Como podemos notar, a crítica de Bob Marley, na música Africa United, estaria no pedido aos africanos para se unirem e lutarem na resistência do poderio colonizador europeu. Então, versos que surgem na canção vão colocando o pedido de Marley de forma mais evidente, como: “[...] Como seria bom e agradável Diante de Deus e do Homem, Ver a unificação de todos os africanos como já tem sido dito, deixe ser feito nós somos as crianças do homem rasta nós somos as crinças do homem elevado”, assim como:“ Então áfrica te une, te une para o bem do nosso povo Te une pois está mais tarde do  que você pensa, Te une para o benefício de suas crianças Te une pois está mais tarde do que você pensa a África espera por seus criadores, a África espera por seus criadores a África você é meu antepassado fundamental Te une para os africanos que estão no mundo, Te une pelos africanos de longe África te une. ” 
Podemos procurar entender formas de defesa por parte dos africanos diante das hostilidades do poder colonizador dentro das diversas associações etnicas existentes no centro urbano. Essas associações nada mais representavam do que uma extensão das etnias do campo presente na vida citadina africana. Assim, organizada no modelo hierárquico: associações de aldeia, de etnia e de clã, um dos seus objetivos basicamente estava presente numa maneira de melhor ajudar os emigrados vindo do campo a se instalarem na vida urbana, fazendo mitigar o reflexo agressivo de um ambiente completamente diferente ao habitat natural desses aventureiros africanos.
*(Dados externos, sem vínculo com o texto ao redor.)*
(* ===== verification/Instance.v ===== *)
(** * Instance: leased ownership of a membership (psst-store/src/instance.rs) *)
From S2P Require Import Prelude Text Core Sql Store.

Definition DEFAULT_HEARTBEAT_INTERVAL : Duration := Duration_from_secs 10.
Definition DEFAULT_LEASE_DURATION : Duration := Duration_from_secs 30.

(** ** Lease policy *)
Record LeasePolicy : Set := { lp_heartbeat_interval : Duration; lp_lease_duration : Duration }.

Definition LeasePolicy_new (heartbeat_interval lease_duration : Duration)
    : Result RepositoryError LeasePolicy :=
  if (heartbeat_interval =? 0)%N
     || (lease_duration <=? heartbeat_interval)%N
     || (i64_max <? as_millis lease_duration)
  then Err InvalidRequest
  else Ok {| lp_heartbeat_interval := heartbeat_interval; lp_lease_duration := lease_duration |}.

Definition LeasePolicy_default : LeasePolicy :=
  {| lp_heartbeat_interval := DEFAULT_HEARTBEAT_INTERVAL; lp_lease_duration := DEFAULT_LEASE_DURATION |}.

(** ** Requests and records *)
Record ClaimInstance : Set := {
  ci_id : InstanceId; ci_membership_id : MembershipId; ci_mode : AgentMode; ci_client_kind : string;
  ci_hostname : option string; ci_availability : Availability;
  ci_availability_source : AvailabilitySource; ci_now : UnixMillis; ci_lease_policy : LeasePolicy }.

Record ResumeInstance : Set := {
  ri_id : InstanceId; ri_membership_id : MembershipId; ri_mode : AgentMode; ri_client_kind : string;
  ri_hostname : option string; ri_resume_token : ResumeToken; ri_availability : Availability;
  ri_availability_source : AvailabilitySource; ri_now : UnixMillis; ri_lease_policy : LeasePolicy }.

Record HeartbeatInstance : Set := {
  hi_id : InstanceId; hi_resume_token : ResumeToken; hi_availability : Availability;
  hi_availability_source : AvailabilitySource; hi_now : UnixMillis; hi_lease_policy : LeasePolicy }.

Record InstanceRecord : Set := {
  ir_id : InstanceId; ir_membership_id : MembershipId; ir_mode : AgentMode;
  ir_availability : Availability; ir_availability_source : AvailabilitySource;
  ir_availability_observed_at : UnixMillis; ir_lease_expires_at : UnixMillis;
  ir_last_seen_at : UnixMillis; ir_created_at : UnixMillis; ir_closed_at : option UnixMillis;
  ir_heartbeat_interval : Duration; ir_lease_duration : Duration }.

Record ClaimOutcome : Set := { co_instance : InstanceRecord; co_resume_token : ResumeToken }.

(** ** Text of the enumerations *)
Definition mode_name (value : AgentMode) : string :=
  match value with
  | Cooperative => "cooperative" | Scheduled => "scheduled" | Harnessed => "harnessed"
  end.

Definition parse_mode (value : string) : Result RepositoryError AgentMode :=
  if eqs value "cooperative" then Ok Cooperative
  else if eqs value "scheduled" then Ok Scheduled
  else if eqs value "harnessed" then Ok Harnessed
  else Err InvalidStoredData.

Definition availability (value : Availability) : string :=
  match value with
  | Idle => "idle" | Busy => "busy" | Blocked => "blocked" | AvUnknown => "unknown"
  end.

Definition availability_source (value : AvailabilitySource) : string :=
  match value with
  | SessionLifecycle => "session_lifecycle" | McpConnection => "mcp_connection"
  | ToolActivity => "tool_activity" | AgentReported => "agent_reported" | SrcUnknown => "unknown"
  end.

Definition stored_timestamp (value : Z) : Result RepositoryError UnixMillis :=
  map_err (fun _ => InvalidStoredData) (UnixMillis_new value).
Definition parse_id (value : string) : Result RepositoryError MembershipId :=
  map_err (fun _ => InvalidStoredData) (MembershipId_new value).

(** ** Validation *)
Definition validate_observation (a : Availability) (source : AvailabilitySource)
    (observed_at : UnixMillis) : Result RepositoryError unit :=
  match AvailabilityObservation_new a source observed_at with
  | Ok _ => Ok tt
  | Err _ => Err InvalidRequest
  end.

Definition validate_client (client_kind : string) (hostname : option string)
    : Result RepositoryError unit :=
  if is_empty (trim client_kind)
     || match hostname with Some value => is_empty (trim value) | None => false end
  then Err InvalidRequest else Ok tt.

Definition require_active_membership (membership_id : MembershipId) : M unit :=
  active ← query (fun db => Ok (exists_where (fun m =>
      eqs (mb_id m) (raw membership_id) && is_null (mb_left_at m)
      && exists_where (fun s => eqs (sq_id s) (mb_squad_id m) && eqs (sq_state s) "active") (squads db))
    (memberships db)));
  if active : bool then mret tt else fail NotMember.

Section Instance.
Context `{Crypto}.

(** ** Token authentication *)
Definition TOKEN_HASH_DOMAIN : string := "psst/resume-token/v1" +:+ String Ascii.zero EmptyString.

Definition token_hash (token : ResumeToken) : string :=
  sha256 (TOKEN_HASH_DOMAIN +:+ expose_encoded token).

Definition authenticate (stored : string) (supplied : ResumeToken) : Result RepositoryError unit :=
  let supplied := token_hash supplied in
  if (len stored =? len supplied) && eqs stored supplied then Ok tt else Err NotMember.

(** ** Inserting an owner *)
Definition new_instance_row (id : InstanceId) (membership_id : MembershipId) (mode : AgentMode)
    (client_kind : string) (hostname : option string) (token : ResumeToken)
    (observed : Availability) (source : AvailabilitySource) (now expiry : UnixMillis)
    : InstanceRow :=
  {| in_id := raw id; in_membership_id := raw membership_id; in_mode := mode_name mode;
     in_client_kind := client_kind; in_hostname := hostname;
     in_resume_token_hash := token_hash token; in_availability := availability observed;
     in_availability_source := availability_source source;
     in_availability_observed_at := raw now; in_lease_expires_at := raw expiry;
     in_last_seen_at := raw now; in_created_at := raw now; in_closed_at := None |}.

Definition insert_instance (id : InstanceId) (membership_id : MembershipId) (mode : AgentMode)
    (client_kind : string) (hostname : option string) (resume_token : ResumeToken)
    (observed : Availability) (source : AvailabilitySource) (now : UnixMillis)
    (policy : LeasePolicy) : M InstanceRecord :=
  expiry ← lift (ok_or (UnixMillis_checked_add now (lp_lease_duration policy)) InvalidRequest);
  _ ← execute (insert_instance_row (new_instance_row id membership_id mode client_kind hostname
        resume_token observed source now expiry));
  mret {| ir_id := id; ir_membership_id := membership_id; ir_mode := mode;
          ir_availability := observed; ir_availability_source := source;
          ir_availability_observed_at := now; ir_lease_expires_at := expiry;
          ir_last_seen_at := now; ir_created_at := now; ir_closed_at := None;
          ir_heartbeat_interval := lp_heartbeat_interval policy;
          ir_lease_duration := lp_lease_duration policy |}.

(** ** Claiming *)
Definition claim_instance (request : ClaimInstance) : M ClaimOutcome :=
  _ ← lift (validate_observation (ci_availability request) (ci_availability_source request)
              (ci_now request));
  _ ← lift (validate_client (ci_client_kind request) (ci_hostname request));
  resume_token ← generate_token;
  record ← transaction (
    _ ← require_active_membership (ci_membership_id request);
    has_history ← query (fun db => Ok (exists_where
      (fun i => eqs (in_membership_id i) (raw (ci_membership_id request))) (instances db)));
    if has_history : bool then fail NameInUse
    else insert_instance (ci_id request) (ci_membership_id request) (ci_mode request)
           (ci_client_kind request) (ci_hostname request) resume_token (ci_availability request)
           (ci_availability_source request) (ci_now request) (ci_lease_policy request));
  mret {| co_instance := record; co_resume_token := resume_token |}.

(** ** Heartbeats *)
Definition heartbeat_error (error : DomainError) : RepositoryError :=
  match error with DeLeaseExpired => LeaseExpired | _ => InvalidRequest end.

(** The JOIN of instances and memberships; the first row of the result. *)
Definition owner_row (db : Database) (id : InstanceId) : list InstanceRow :=
  where_ (fun i => eqs (in_id i) (raw id) && is_null (in_closed_at i)
                   && exists_where (fun m => eqs (mb_id m) (in_membership_id i)
                                             && is_null (mb_left_at m)) (memberships db))
    (instances db).

(** The record is built after the commit, from the row read before the update. *)
Definition heartbeat_instance (request : HeartbeatInstance) : M InstanceRecord :=
  _ ← lift (validate_observation (hi_availability request) (hi_availability_source request)
              (hi_now request));
  '(row, effective_now, renewed) ← transaction (
    stored ← query (fun db => optional (query_row (owner_row db (hi_id request)) Ok));
    match stored with
    | None => fail NotMember
    | Some row =>
        _ ← lift (authenticate (in_resume_token_hash row) (hi_resume_token request));
        expiry ← lift (stored_timestamp (in_lease_expires_at row));
        last_seen ← lift (stored_timestamp (in_last_seen_at row));
        let effective_now := UnixMillis_max (hi_now request) last_seen in
        let state := InstanceState_at None expiry effective_now in
        renewed ← lift (map_err heartbeat_error (renew_lease state expiry effective_now
                          (lp_lease_duration (hi_lease_policy request))));
        _ ← execute (heartbeat_instances_where
              (fun i => eqs (in_id i) (raw (hi_id request)) && is_null (in_closed_at i))
              (availability (hi_availability request))
              (availability_source (hi_availability_source request))
              (raw effective_now) (raw renewed));
        mret (row, effective_now, renewed)
    end);
  membership ← lift (parse_id (in_membership_id row));
  mode ← lift (parse_mode (in_mode row));
  created_at ← lift (stored_timestamp (in_created_at row));
  mret {| ir_id := hi_id request; ir_membership_id := membership; ir_mode := mode;
          ir_availability := hi_availability request;
          ir_availability_source := hi_availability_source request;
          ir_availability_observed_at := effective_now; ir_lease_expires_at := renewed;
          ir_last_seen_at := effective_now; ir_created_at := created_at; ir_closed_at := None;
          ir_heartbeat_interval := lp_heartbeat_interval (hi_lease_policy request);
          ir_lease_duration := lp_lease_duration (hi_lease_policy request) |}.

(** ** Resuming *)
Definition predecessor (db : Database) (membership : MembershipId) : list InstanceRow :=
  limit 1 (order_by by_newest
    (where_ (fun i => eqs (in_membership_id i) (raw membership)) (instances db))).

Definition resume_instance_with_fault (request : ResumeInstance) (fail_after_close : bool)
    : M InstanceRecord :=
  _ ← lift (validate_observation (ri_availability request) (ri_availability_source request)
              (ri_now request));
  _ ← lift (validate_client (ri_client_kind request) (ri_hostname request));
  transaction (
    _ ← require_active_membership (ri_membership_id request);
    found ← query (fun db => optional (query_row (predecessor db (ri_membership_id request)) Ok));
    match found with
    | None => fail NotMember
    | Some row =>
        _ ← lift (authenticate (in_resume_token_hash row) (ri_resume_token request));
        if is_null (in_closed_at row) && (raw (ri_now request) <? in_lease_expires_at row) then
          fail NameInUse
        else
          _ ← execute (close_instances_where
                (fun i => eqs (in_membership_id i) (raw (ri_membership_id request)))
                (raw (ri_now request)));
          if fail_after_close then fail InjectedFailure
          else insert_instance (ri_id request) (ri_membership_id request) (ri_mode request)
                 (ri_client_kind request) (ri_hostname request) (ri_resume_token request)
                 (ri_availability request) (ri_availability_source request) (ri_now request)
                 (ri_lease_policy request)
    end).

Definition resume_instance (request : ResumeInstance) : M InstanceRecord :=
  resume_instance_with_fault request false.
End Instance.

(** ** Read-only operations *)
#[global] Instance require_active_membership_read_only id : ReadOnly (require_active_membership id).
Proof. unfold require_active_membership. apply _. Qed.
Desse modo, ao chegar nessas novas fronteiras de concreto e aço, os povos vindo do campo tinham como primeiro contato os membros de sua etnia, do seu clã, ou mesmo de sua antiga aldeia. Estabelecidos em sua associação, esses povos aprendiam como se comportar nas cidades, nos ofícios proletários, nas buscas de empréstimos etc[2].
A questão mais importante dessas aldeias diz respeito ao valor simbólico dos laços de fidelidade a cultura da aldeia de origem, permitindo a manutenção do controle dos integrantes da associação, a língua era um dos elementos fundamentais para a estabilização de uma associação. Paulatinamente, os europeus passariam a desconfiar dessas possíveis organizações conspiratórias dentro dessas associações. No entanto, não encontrando indícios de possíveis revoltas, o aparelho administrativo colonial passou a utilizar as associações a favor de sua dominação, consultando elas através de inúmeras questões, como educação, impostos e um desenvolvimento comunitário. Exemplos das formações de associações estão espalhados por toda a África. No Quenia, devido ao tamanho intenso e agressivo da colonização enrijecido pelo sistema colonial britânico, o único estabelecimento de proteção cultural e lamento da dor das perdas estariam na formação de associações, de modo que nesse país podemos encontrar associações étnicas mais solidamente estabelecidas existindo um contingente populacional absurdamente maior, comparado aos países limítrofes, no caso de Uganda e da Tanzânia. Outros modelos de organizações culturais estariam sendo realizados pelo viés da religião, ao invés da etnia. Isso se poderia encontrar no caso da África mulçumana, particularmente no ano de 1935, com a fundação na Argélia da Associação dos ‘Ulama’, cuja realização tendeu a proteger a prática do islã dentro da situação colonial.   Por fim, grosso modo, as associações serviriam como disse Bob Marley de uma África unida, pois foi nesse tipo de estabelecimento que os africanos conseguiram uma autoproteção, bem como autoestabilização[3].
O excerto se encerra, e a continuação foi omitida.